■ Task details ■
Reproduce the entries shown below only from the line with "Definition presented : Prop" down to the line with "it by the amount", keeping both end lines and copying each one exactly.

Items from a data source
= = = = =
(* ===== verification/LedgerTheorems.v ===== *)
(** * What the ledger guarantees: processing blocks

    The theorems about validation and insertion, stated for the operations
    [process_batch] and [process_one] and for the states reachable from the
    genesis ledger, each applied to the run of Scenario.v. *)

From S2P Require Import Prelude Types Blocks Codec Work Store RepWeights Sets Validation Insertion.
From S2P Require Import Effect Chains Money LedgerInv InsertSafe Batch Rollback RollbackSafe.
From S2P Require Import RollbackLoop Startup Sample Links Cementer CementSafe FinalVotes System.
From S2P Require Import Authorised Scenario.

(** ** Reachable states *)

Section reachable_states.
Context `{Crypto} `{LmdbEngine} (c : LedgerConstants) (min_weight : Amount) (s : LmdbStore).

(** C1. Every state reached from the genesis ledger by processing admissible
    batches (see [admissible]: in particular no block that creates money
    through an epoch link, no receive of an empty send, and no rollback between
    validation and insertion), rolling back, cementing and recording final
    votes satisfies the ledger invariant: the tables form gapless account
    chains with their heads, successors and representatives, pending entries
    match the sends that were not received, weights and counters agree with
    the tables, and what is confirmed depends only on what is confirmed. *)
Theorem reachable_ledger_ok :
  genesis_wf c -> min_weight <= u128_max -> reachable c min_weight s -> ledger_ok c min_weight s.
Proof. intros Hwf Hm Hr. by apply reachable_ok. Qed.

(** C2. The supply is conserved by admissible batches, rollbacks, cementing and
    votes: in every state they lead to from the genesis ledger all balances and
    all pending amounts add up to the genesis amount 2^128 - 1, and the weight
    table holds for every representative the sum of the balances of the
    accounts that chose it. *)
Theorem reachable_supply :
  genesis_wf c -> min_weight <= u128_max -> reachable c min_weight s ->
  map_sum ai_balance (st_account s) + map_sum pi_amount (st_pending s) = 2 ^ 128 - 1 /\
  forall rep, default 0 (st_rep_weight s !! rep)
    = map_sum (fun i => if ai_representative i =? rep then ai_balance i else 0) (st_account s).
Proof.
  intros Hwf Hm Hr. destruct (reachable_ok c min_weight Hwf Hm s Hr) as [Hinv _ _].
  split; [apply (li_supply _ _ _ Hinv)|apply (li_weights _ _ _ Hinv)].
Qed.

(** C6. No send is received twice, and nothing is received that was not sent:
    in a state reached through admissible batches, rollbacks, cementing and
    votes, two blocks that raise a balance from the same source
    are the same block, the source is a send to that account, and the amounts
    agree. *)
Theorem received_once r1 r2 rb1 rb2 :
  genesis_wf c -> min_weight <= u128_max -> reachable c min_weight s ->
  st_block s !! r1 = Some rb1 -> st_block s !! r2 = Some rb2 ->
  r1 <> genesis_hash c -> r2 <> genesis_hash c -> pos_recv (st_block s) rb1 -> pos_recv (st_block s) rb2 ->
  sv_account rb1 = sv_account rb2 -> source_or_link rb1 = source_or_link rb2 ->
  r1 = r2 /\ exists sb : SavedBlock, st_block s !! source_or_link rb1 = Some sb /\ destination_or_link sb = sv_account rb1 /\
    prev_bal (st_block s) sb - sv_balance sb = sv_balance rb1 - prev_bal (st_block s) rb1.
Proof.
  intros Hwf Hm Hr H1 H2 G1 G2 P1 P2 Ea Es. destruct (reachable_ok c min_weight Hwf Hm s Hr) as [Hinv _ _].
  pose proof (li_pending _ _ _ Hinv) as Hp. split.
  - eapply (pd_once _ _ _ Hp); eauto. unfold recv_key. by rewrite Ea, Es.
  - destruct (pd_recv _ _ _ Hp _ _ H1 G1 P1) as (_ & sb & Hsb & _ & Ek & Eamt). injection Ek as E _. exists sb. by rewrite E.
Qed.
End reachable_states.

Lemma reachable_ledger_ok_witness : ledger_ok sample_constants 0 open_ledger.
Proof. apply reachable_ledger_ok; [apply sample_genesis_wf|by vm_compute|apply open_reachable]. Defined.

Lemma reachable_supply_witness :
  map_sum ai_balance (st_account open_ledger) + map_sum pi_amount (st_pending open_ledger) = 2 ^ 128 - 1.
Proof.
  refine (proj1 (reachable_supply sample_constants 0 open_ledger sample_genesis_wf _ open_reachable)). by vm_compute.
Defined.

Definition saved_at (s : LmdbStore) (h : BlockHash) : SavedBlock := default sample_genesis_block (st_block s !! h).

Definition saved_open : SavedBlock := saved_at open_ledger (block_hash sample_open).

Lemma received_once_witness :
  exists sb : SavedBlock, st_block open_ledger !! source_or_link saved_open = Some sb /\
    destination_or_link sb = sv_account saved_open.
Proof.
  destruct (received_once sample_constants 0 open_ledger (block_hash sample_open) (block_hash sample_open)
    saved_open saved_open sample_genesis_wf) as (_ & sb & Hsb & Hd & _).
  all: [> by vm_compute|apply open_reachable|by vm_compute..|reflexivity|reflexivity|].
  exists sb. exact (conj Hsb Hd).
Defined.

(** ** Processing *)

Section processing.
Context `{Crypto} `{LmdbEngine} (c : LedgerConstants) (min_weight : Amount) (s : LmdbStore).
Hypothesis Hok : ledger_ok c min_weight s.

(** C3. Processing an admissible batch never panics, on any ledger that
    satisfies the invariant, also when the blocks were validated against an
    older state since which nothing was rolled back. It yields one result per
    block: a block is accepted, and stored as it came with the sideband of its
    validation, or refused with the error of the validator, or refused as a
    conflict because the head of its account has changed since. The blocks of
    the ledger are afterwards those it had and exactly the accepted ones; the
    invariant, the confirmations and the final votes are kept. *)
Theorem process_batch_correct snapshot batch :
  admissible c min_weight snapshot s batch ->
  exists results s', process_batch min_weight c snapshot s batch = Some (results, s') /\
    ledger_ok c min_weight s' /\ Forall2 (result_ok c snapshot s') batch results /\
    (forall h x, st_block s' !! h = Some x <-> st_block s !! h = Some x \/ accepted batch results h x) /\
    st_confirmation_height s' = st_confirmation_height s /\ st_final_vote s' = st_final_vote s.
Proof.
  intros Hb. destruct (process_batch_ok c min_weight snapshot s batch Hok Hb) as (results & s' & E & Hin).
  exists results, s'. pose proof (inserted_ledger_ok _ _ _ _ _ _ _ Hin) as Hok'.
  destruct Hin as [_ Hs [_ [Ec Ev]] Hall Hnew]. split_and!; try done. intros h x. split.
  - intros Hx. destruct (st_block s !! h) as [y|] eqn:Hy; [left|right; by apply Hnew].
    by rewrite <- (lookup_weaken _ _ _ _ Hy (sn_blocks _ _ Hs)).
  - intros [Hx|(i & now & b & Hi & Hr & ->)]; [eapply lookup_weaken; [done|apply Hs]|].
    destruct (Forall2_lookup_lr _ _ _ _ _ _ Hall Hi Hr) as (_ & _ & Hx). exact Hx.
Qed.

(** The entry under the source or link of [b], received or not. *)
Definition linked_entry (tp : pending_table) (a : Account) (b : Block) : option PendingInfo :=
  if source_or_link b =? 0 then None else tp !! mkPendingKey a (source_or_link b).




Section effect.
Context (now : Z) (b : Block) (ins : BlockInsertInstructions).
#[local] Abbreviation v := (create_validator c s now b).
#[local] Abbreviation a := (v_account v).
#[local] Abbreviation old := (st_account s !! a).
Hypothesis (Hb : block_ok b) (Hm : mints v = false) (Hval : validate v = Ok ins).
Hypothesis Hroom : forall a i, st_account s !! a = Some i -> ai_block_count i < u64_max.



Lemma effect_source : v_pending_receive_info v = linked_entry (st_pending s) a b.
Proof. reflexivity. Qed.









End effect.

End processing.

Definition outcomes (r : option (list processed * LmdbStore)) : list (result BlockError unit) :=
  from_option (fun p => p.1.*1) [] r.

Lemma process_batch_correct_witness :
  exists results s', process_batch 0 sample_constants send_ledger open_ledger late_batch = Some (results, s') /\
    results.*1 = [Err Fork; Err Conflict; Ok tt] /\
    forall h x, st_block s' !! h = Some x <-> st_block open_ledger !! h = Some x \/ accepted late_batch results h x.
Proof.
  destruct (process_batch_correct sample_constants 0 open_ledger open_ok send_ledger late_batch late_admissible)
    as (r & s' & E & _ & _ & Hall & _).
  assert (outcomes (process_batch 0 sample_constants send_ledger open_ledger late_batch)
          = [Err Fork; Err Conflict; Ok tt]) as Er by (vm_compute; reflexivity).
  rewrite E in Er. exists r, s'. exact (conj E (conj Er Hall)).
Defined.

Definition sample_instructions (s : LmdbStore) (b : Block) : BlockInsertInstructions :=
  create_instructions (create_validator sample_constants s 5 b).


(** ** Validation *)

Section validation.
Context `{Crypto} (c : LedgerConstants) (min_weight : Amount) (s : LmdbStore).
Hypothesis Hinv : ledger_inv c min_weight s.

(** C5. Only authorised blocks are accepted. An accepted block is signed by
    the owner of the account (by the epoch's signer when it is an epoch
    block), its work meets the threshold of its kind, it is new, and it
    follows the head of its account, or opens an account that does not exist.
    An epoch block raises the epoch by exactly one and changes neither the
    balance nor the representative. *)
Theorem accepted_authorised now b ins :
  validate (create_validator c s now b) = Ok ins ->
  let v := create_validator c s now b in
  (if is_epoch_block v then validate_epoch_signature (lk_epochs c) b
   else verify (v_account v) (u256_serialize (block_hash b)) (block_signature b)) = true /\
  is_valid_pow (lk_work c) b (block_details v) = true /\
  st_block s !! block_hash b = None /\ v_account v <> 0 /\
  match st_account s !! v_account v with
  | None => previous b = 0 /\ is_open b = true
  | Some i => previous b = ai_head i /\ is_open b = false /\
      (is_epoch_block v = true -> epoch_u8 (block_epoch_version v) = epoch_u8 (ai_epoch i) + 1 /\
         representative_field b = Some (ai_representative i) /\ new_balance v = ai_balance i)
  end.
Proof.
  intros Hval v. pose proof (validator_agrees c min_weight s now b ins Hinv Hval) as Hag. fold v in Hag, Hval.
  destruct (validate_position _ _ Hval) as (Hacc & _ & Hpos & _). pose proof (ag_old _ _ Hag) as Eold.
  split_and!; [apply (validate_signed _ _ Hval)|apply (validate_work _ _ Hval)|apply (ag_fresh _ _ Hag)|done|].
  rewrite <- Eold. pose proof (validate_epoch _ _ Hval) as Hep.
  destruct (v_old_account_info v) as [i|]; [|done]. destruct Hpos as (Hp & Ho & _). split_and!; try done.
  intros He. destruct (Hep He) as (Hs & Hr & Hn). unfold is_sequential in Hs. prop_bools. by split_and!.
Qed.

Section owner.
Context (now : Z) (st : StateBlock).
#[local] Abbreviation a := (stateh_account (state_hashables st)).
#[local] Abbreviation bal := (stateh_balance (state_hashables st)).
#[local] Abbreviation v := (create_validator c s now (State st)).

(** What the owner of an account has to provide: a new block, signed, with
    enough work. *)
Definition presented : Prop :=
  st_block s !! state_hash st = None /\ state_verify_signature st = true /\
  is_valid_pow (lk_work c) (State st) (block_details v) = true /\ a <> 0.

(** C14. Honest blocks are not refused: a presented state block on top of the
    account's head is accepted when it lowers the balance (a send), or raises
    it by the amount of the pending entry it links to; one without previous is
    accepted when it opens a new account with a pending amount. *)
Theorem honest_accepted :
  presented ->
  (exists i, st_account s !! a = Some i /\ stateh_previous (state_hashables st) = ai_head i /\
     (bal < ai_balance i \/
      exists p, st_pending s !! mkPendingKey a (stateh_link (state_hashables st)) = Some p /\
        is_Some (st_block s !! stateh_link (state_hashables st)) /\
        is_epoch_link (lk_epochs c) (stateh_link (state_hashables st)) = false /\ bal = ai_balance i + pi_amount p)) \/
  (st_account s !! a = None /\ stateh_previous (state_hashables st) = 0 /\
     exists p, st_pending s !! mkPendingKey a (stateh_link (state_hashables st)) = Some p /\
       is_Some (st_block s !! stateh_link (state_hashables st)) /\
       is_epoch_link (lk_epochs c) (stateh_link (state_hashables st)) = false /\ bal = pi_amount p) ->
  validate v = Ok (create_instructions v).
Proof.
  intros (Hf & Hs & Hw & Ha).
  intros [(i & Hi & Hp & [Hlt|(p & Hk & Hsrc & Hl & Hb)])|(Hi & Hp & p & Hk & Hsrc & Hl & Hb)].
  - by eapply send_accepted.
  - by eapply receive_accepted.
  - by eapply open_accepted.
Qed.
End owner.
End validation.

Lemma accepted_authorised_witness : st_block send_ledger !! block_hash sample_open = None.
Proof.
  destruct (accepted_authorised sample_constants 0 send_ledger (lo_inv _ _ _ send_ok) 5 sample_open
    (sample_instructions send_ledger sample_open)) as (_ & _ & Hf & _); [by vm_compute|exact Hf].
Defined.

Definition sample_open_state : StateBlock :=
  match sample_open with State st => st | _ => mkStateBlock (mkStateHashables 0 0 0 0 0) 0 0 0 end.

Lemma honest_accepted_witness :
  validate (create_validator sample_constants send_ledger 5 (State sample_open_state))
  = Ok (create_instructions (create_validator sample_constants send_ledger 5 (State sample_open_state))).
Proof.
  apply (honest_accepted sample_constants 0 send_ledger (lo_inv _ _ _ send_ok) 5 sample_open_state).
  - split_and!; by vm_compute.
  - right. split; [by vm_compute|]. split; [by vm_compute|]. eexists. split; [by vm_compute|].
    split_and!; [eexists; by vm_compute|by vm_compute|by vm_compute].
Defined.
= = = = =
■ Exercise answer ■
Definition presented : Prop :=
  st_block s !! state_hash st = None /\ state_verify_signature st = true /\
  is_valid_pow (lk_work c) (State st) (block_details v) = true /\ a <> 0.

(** C14. Honest blocks are not refused: a presented state block on top of the
    account's head is accepted when it lowers the balance (a send), or raises
    it by the amount of the pending entry it links to; one without previous is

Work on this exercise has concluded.